══ SUPPLIED RECORDS ══

(* ===== verification/Schema.v ===== *)
(** * The database: tables, constraints and statements ([pkg/db/sqlc], [pkg/db/migrations])

    Each table is a map from its unique key to the other columns, so UNIQUE
    constraints hold by construction and an upsert is an insertion; foreign keys
    are checked when a statement ends, as SQLite does with [foreign_keys=ON].
    Every generated method is the SQL statement it runs.  The driver's own
    failures (I/O, locking) are not modelled here. *)

From S2P Require Import Prelude GoNum GoText.
From Stdlib Require Import Ascii.
Local Open Scope Z_scope.

(** ** Rows ([models.go]); row ids are not read by the program *)

Record ValidatorRow := mkValidatorRow {
  val_OperatorAddress : string; val_PublicKey : string; val_VotingPower : Z; val_Moniker : option string }.
Record HeightRow := mkHeightRow {
  h_BlockHash : option string; h_BlockTime : option Z; h_ProposerAddress : option string;
  h_TotalValidators : option Z; h_CreatedAt : Z }.
Record RoundRow := mkRoundRow { rd_Step : option Z; rd_StartTime : option Z; rd_ProposerAddress : option string }.
Record VoteRow := mkVoteRow { vt_BlockHash : option string; vt_Signature : option string; vt_Timestamp : option Z }.
Record EventRow := mkEventRow {
  ev_Height : Z; ev_Round : Z; ev_Type : string; ev_Data : option string; ev_Timestamp : Z }.
Record SnapshotRow := mkSnapshotRow {
  sn_VotingPower : Z; sn_VotingPowerPercent : option gofloat; sn_IsProposer : option bool }.

Abbreviation VoteKey := (Z * Z * string * Z)%type (only parsing).

(** [operator_unique] tells the schema of migration 001 from the one of 002. *)
Record Tables := mkTables {
  operator_unique : bool;
  t_validators : gmap string ValidatorRow;
  t_heights : gmap Z HeightRow;
  t_rounds : gmap (Z * Z) RoundRow;
  t_votes : gmap VoteKey VoteRow;
  t_events : list EventRow;
  t_snapshots : gmap (Z * string) SnapshotRow }.

Definition empty_tables (operator_unique : bool) : Tables := mkTables operator_unique ∅ ∅ ∅ ∅ [] ∅.

Definition fk_error : string := "constraint failed: FOREIGN KEY constraint failed (787)".
Definition unique_error : string := "constraint failed: UNIQUE constraint failed: validators.operator_address (2067)".
Definition ErrNoRows : string := "sql: no rows in result set".

(** ** Foreign keys *)

Definition has_height (d : Tables) (h : Z) : bool := bool_decide (is_Some (t_heights d !! h)).
Definition has_validator (d : Tables) (a : string) : bool := bool_decide (is_Some (t_validators d !! a)).
Definition has_validator_opt (d : Tables) (a : option string) : bool :=
  match a with Some a => has_validator d a | None => true end.

(** A statement whose result is [d'] fails as a whole when a row it wrote has a
    dangling reference. *)
Definition checked (ok : bool) (d' : Tables) : res Tables := if ok then Ok d' else Err fk_error.

(** Field writes. *)
Definition set_validators d x := mkTables (operator_unique d) x (t_heights d) (t_rounds d) (t_votes d) (t_events d) (t_snapshots d).
Definition set_heights d x := mkTables (operator_unique d) (t_validators d) x (t_rounds d) (t_votes d) (t_events d) (t_snapshots d).
Definition set_rounds d x := mkTables (operator_unique d) (t_validators d) (t_heights d) x (t_votes d) (t_events d) (t_snapshots d).
Definition set_votes d x := mkTables (operator_unique d) (t_validators d) (t_heights d) (t_rounds d) x (t_events d) (t_snapshots d).
Definition set_events d x := mkTables (operator_unique d) (t_validators d) (t_heights d) (t_rounds d) (t_votes d) x (t_snapshots d).
Definition set_snapshots d x := mkTables (operator_unique d) (t_validators d) (t_heights d) (t_rounds d) (t_votes d) (t_events d) x.

(** ** Writing statements *)

(** [ON CONFLICT(hex_address) DO UPDATE]; a clash on another UNIQUE column fails. *)
Definition operator_taken (d : Tables) (hex operator : string) : bool :=
  operator_unique d &&
  existsb (fun p => negb (bool_decide (p.1 = hex)) && bool_decide (val_OperatorAddress p.2 = operator))
    (map_to_list (t_validators d)).

Definition UpsertValidator (d : Tables) (hex : string) (row : ValidatorRow) : res Tables :=
  if operator_taken d hex (val_OperatorAddress row) then Err unique_error
  else Ok (set_validators d (<[hex := row]> (t_validators d))).

(** The row's [created_at] is the statement's clock on insertion and survives an update. *)
Definition UpsertHeight (d : Tables) (now height : Z) (hash : option string) (time : option Z)
    (proposer : option string) (total : option Z) : res Tables :=
  let created := match t_heights d !! height with Some r => h_CreatedAt r | None => now end in
  checked (has_validator_opt d proposer)
    (set_heights d (<[height := mkHeightRow hash time proposer total created]> (t_heights d))).

Definition UpsertRound (d : Tables) (height round : Z) (row : RoundRow) : res Tables :=
  checked (has_height d height && has_validator_opt d (rd_ProposerAddress row))
    (set_rounds d (<[(height, round) := row]> (t_rounds d))).

Definition UpsertVote (d : Tables) (height round : Z) (validator : string) (voteType : Z)
    (row : VoteRow) : res Tables :=
  checked (has_height d height && has_validator d validator)
    (set_votes d (<[(height, round, validator, voteType) := row]> (t_votes d))).

Definition UpsertValidatorSnapshot (d : Tables) (height : Z) (validator : string)
    (row : SnapshotRow) : res Tables :=
  checked (has_height d height && has_validator d validator)
    (set_snapshots d (<[(height, validator) := row]> (t_snapshots d))).

Definition CreateConsensusEvent (d : Tables) (row : EventRow) : res Tables :=
  checked (has_height d (ev_Height row)) (set_events d (t_events d ++ [row])).

(** ** Deleting statements *)

Definition DeleteConsensusEventsOlderThan (d : Tables) (height : Z) : res Tables :=
  Ok (set_events d (filter (fun e => height <= ev_Height e) (t_events d))).
Definition DeleteVotesOlderThan (d : Tables) (height : Z) : res Tables :=
  Ok (set_votes d (filter (fun p => height <= p.1.1.1.1) (t_votes d))).
Definition DeleteValidatorSnapshotsOlderThan (d : Tables) (height : Z) : res Tables :=
  Ok (set_snapshots d (filter (fun p => height <= p.1.1) (t_snapshots d))).
Definition DeleteRoundsOlderThan (d : Tables) (height : Z) : res Tables :=
  Ok (set_rounds d (filter (fun p => height <= p.1.1) (t_rounds d))).

(** Some row of a referencing table points at a height below the bound. *)
Definition references_below (d : Tables) (height : Z) : bool :=
  let below h := (h <? height) && has_height d h in
  existsb (fun p => below p.1.1) (map_to_list (t_rounds d)) ||
  existsb (fun p => below p.1.1.1.1) (map_to_list (t_votes d)) ||
  existsb (fun e => below (ev_Height e)) (t_events d) ||
  existsb (fun p => below p.1.1) (map_to_list (t_snapshots d)).

Definition DeleteHeightsOlderThan (d : Tables) (height : Z) : res Tables :=
  checked (negb (references_below d height))
    (set_heights d (filter (fun p => height <= p.1) (t_heights d))).

(** ** Queries *)

Definition max_key (l : list Z) : option Z :=
  match l with [] => None | x :: l => Some (foldl Z.max x l) end.
Definition min_key (l : list Z) : option Z :=
  match l with [] => None | x :: l => Some (foldl Z.min x l) end.

(** [ORDER BY height DESC LIMIT 1]: the row's height. *)
Definition GetLatestHeight (d : Tables) : res Z :=
  match max_key (map_to_list (t_heights d)).*1 with Some h => Ok h | None => Err ErrNoRows end.

(** [created_at >= ?], [MIN(height)] being NULL on no row.  SQLite compares two texts:
    CURRENT_TIMESTAMP is the date and time in UTC to the second, the driver writes
    a time as the same of its zone with more behind.  So the row is taken when its
    second is later, [time] being the local wall clock of the bound; in the same
    second the row's text is a proper prefix, which is smaller. *)
Definition GetMinHeightAfterTime (d : Tables) (time : Z) : option Z :=
  min_key (filter (fun p => time / Second < h_CreatedAt p.2 / Second) (map_to_list (t_heights d))).*1.

(** [COALESCE(MAX(height), 0)] *)
Definition GetMaxStoredHeight (d : Tables) : Z :=
  default 0 (max_key (map_to_list (t_heights d)).*1).

Definition round_desc (p q : (Z * Z) * RoundRow) : Prop :=
  q.1.1 < p.1.1 \/ (p.1.1 = q.1.1 /\ q.1.2 <= p.1.2).
#[export] Instance round_desc_dec : RelDecision round_desc.
Proof. intros p q. unfold round_desc. apply _. Defined.

Definition GetRoundsInRange (d : Tables) (from to : Z) : list ((Z * Z) * RoundRow) :=
  merge_sort round_desc (filter (fun p => from <= p.1.1 <= to) (map_to_list (t_rounds d))).

Definition GetRecentRounds (d : Tables) (limit : Z) : list ((Z * Z) * RoundRow) :=
  let rows := merge_sort round_desc (map_to_list (t_rounds d)) in
  if limit <? 0 then rows else take (Z.to_nat limit) rows.

Definition vote_order (p q : (string * Z) * VoteRow) : Prop :=
  p.1.2 < q.1.2 \/ (p.1.2 = q.1.2 /\ String.leb p.1.1 q.1.1 = true).
#[export] Instance vote_order_dec : RelDecision vote_order.
Proof. intros p q. unfold vote_order. apply _. Defined.

Definition GetVotesForRound (d : Tables) (height round : Z) : list ((string * Z) * VoteRow) :=
  merge_sort vote_order
    (omap (fun p : VoteKey * VoteRow =>
             if bool_decide (p.1.1.1.1 = height /\ p.1.1.1.2 = round)
             then Some ((p.1.1.2, p.1.2), p.2) else None)
       (map_to_list (t_votes d))).

Definition power_desc (p q : string * (ValidatorRow * SnapshotRow)) : Prop :=
  sn_VotingPower q.2.2 <= sn_VotingPower p.2.2.
#[export] Instance power_desc_dec : RelDecision power_desc.
Proof. intros p q. unfold power_desc. apply _. Defined.

Definition GetValidatorsByHeight (d : Tables) (height : Z) : list (string * (ValidatorRow * SnapshotRow)) :=
  merge_sort power_desc
    (omap (fun p : (Z * string) * SnapshotRow =>
             if p.1.1 =? height
             then v ← t_validators d !! p.1.2; Some (p.1.2, (v, p.2)) else None)
       (map_to_list (t_snapshots d))).

(** ** Referential integrity *)

Definition opt_known (d : Tables) (a : option string) : Prop :=
  match a with Some a => is_Some (t_validators d !! a) | None => True end.

Record integrity (d : Tables) : Prop := mkIntegrity {
  int_heights : forall h r, t_heights d !! h = Some r -> opt_known d (h_ProposerAddress r);
  int_rounds : forall k r, t_rounds d !! k = Some r ->
    is_Some (t_heights d !! k.1) /\ opt_known d (rd_ProposerAddress r);
  int_votes : forall k r, t_votes d !! k = Some r ->
    is_Some (t_heights d !! k.1.1.1) /\ is_Some (t_validators d !! k.1.2);
  int_events : forall e, e ∈ t_events d -> is_Some (t_heights d !! ev_Height e);
  int_snapshots : forall k r, t_snapshots d !! k = Some r ->
    is_Some (t_heights d !! k.1) /\ is_Some (t_validators d !! k.2) }.

Section SchemaFacts.
Implicit Types d : Tables.

Lemma has_height_true d h : has_height d h = true <-> is_Some (t_heights d !! h).
Proof. apply bool_decide_eq_true. Qed.
Lemma has_validator_true d a : has_validator d a = true <-> is_Some (t_validators d !! a).
Proof. apply bool_decide_eq_true. Qed.
Lemma has_validator_opt_true d a : has_validator_opt d a = true <-> opt_known d a.
Proof. destruct a; cbn; [apply has_validator_true|done]. Qed.

Lemma opt_known_mono d d' a :
  (forall x, is_Some (t_validators d !! x) -> is_Some (t_validators d' !! x)) ->
  opt_known d a -> opt_known d' a.
Proof. intros Hm. destruct a; cbn; auto. Qed.

Lemma is_Some_insert {K} `{Countable K} {V} (m : gmap K V) k v x :
  is_Some (m !! x) -> is_Some (<[k := v]> m !! x).
Proof. intros Hs. destruct (decide (k = x)) as [->|]; by rewrite ?lookup_insert_eq, ?lookup_insert_ne. Qed.

Lemma empty_integrity u : integrity (empty_tables u).
Proof. split; cbn; intros *; rewrite ?lookup_empty; try done. set_solver. Qed.

Lemma UpsertValidator_integrity d d' hex row :
  integrity d -> UpsertValidator d hex row = Ok d' -> integrity d'.
Proof.
  unfold UpsertValidator. intros [H1 H2 H3 H4 H5]. destruct (operator_taken _ _ _); [done|]. intros [= <-].
  pose proof (is_Some_insert (t_validators d) hex row) as Hm.
  split; cbn; [|intros k r [Ha Hb]%H2|intros k r [Ha Hb]%H3| |intros k r [Ha Hb]%H5];
    eauto using opt_known_mono.
Qed.

Lemma UpsertHeight_integrity d d' now h a b c e :
  integrity d -> UpsertHeight d now h a b c e = Ok d' -> integrity d'.
Proof.
  unfold UpsertHeight, checked. intros [H1 H2 H3 H4 H5].
  destruct (has_validator_opt d c) eqn:E; [|done]. apply has_validator_opt_true in E. intros [= <-].
  match goal with |- context [<[h := ?r]> _] => pose proof (is_Some_insert (t_heights d) h r) as Hm end.
  split; cbn; [|intros k r [Ha Hb]%H2|intros k r [Ha Hb]%H3|intros ev Ha%H4|intros k r [Ha Hb]%H5]; eauto.
  intros h' r. destruct (decide (h = h')) as [->|]; rewrite ?lookup_insert_eq, ?lookup_insert_ne by done;
    [by intros [= <-]|apply H1].
Qed.

(** Insertion of one row whose references are known. *)
Ltac insert_row :=
  match goal with
  | |- forall k r, <[?k0 := ?r0]> _ !! k = Some r -> _ =>
      let k := fresh "k" in let r := fresh "r" in
      intros k r; destruct (decide (k0 = k)) as [<-|];
      rewrite ?lookup_insert_eq, ?lookup_insert_ne by done; [intros [= <-]|]; eauto
  end.

Lemma UpsertRound_integrity d d' h r row :
  integrity d -> UpsertRound d h r row = Ok d' -> integrity d'.
Proof.
  unfold UpsertRound, checked. intros [H1 H2 H3 H4 H5]. destruct (_ && _) eqn:E; [|done]. intros [= <-].
  apply andb_true_iff in E as [Eh%has_height_true Ev%has_validator_opt_true].
  split; cbn; eauto. insert_row.
Qed.

Lemma UpsertVote_integrity d d' h r a t row :
  integrity d -> UpsertVote d h r a t row = Ok d' -> integrity d'.
Proof.
  unfold UpsertVote, checked. intros [H1 H2 H3 H4 H5]. destruct (_ && _) eqn:E; [|done]. intros [= <-].
  apply andb_true_iff in E as [Eh%has_height_true Ev%has_validator_true].
  split; cbn; eauto. insert_row.
Qed.

Lemma UpsertValidatorSnapshot_integrity d d' h a row :
  integrity d -> UpsertValidatorSnapshot d h a row = Ok d' -> integrity d'.
Proof.
  unfold UpsertValidatorSnapshot, checked. intros [H1 H2 H3 H4 H5].
  destruct (_ && _) eqn:E; [|done]. intros [= <-].
  apply andb_true_iff in E as [Eh%has_height_true Ev%has_validator_true].
  split; cbn; eauto. insert_row.
Qed.

Lemma CreateConsensusEvent_integrity d d' row :
  integrity d -> CreateConsensusEvent d row = Ok d' -> integrity d'.
Proof.
  unfold CreateConsensusEvent, checked. intros [H1 H2 H3 H4 H5].
  destruct (has_height _ _) eqn:E; [|done]. intros [= <-]. apply has_height_true in E.
  split; cbn; eauto. intros e [He| ->%list_elem_of_singleton]%elem_of_app; eauto.
Qed.
End SchemaFacts.

Create HintDb schema.
#[export] Hint Resolve UpsertValidator_integrity UpsertHeight_integrity UpsertRound_integrity
  UpsertVote_integrity UpsertValidatorSnapshot_integrity CreateConsensusEvent_integrity
  empty_integrity : schema.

═══

- TASK PROMPT: Report each line above that includes the string "ErrNoRows".

- ANSWER TO THIS PROBLEM:
Definition ErrNoRows : string := "sql: no rows in result set".
  match max_key (map_to_list (t_heights d)).*1 with Some h => Ok h | None => Err ErrNoRows end.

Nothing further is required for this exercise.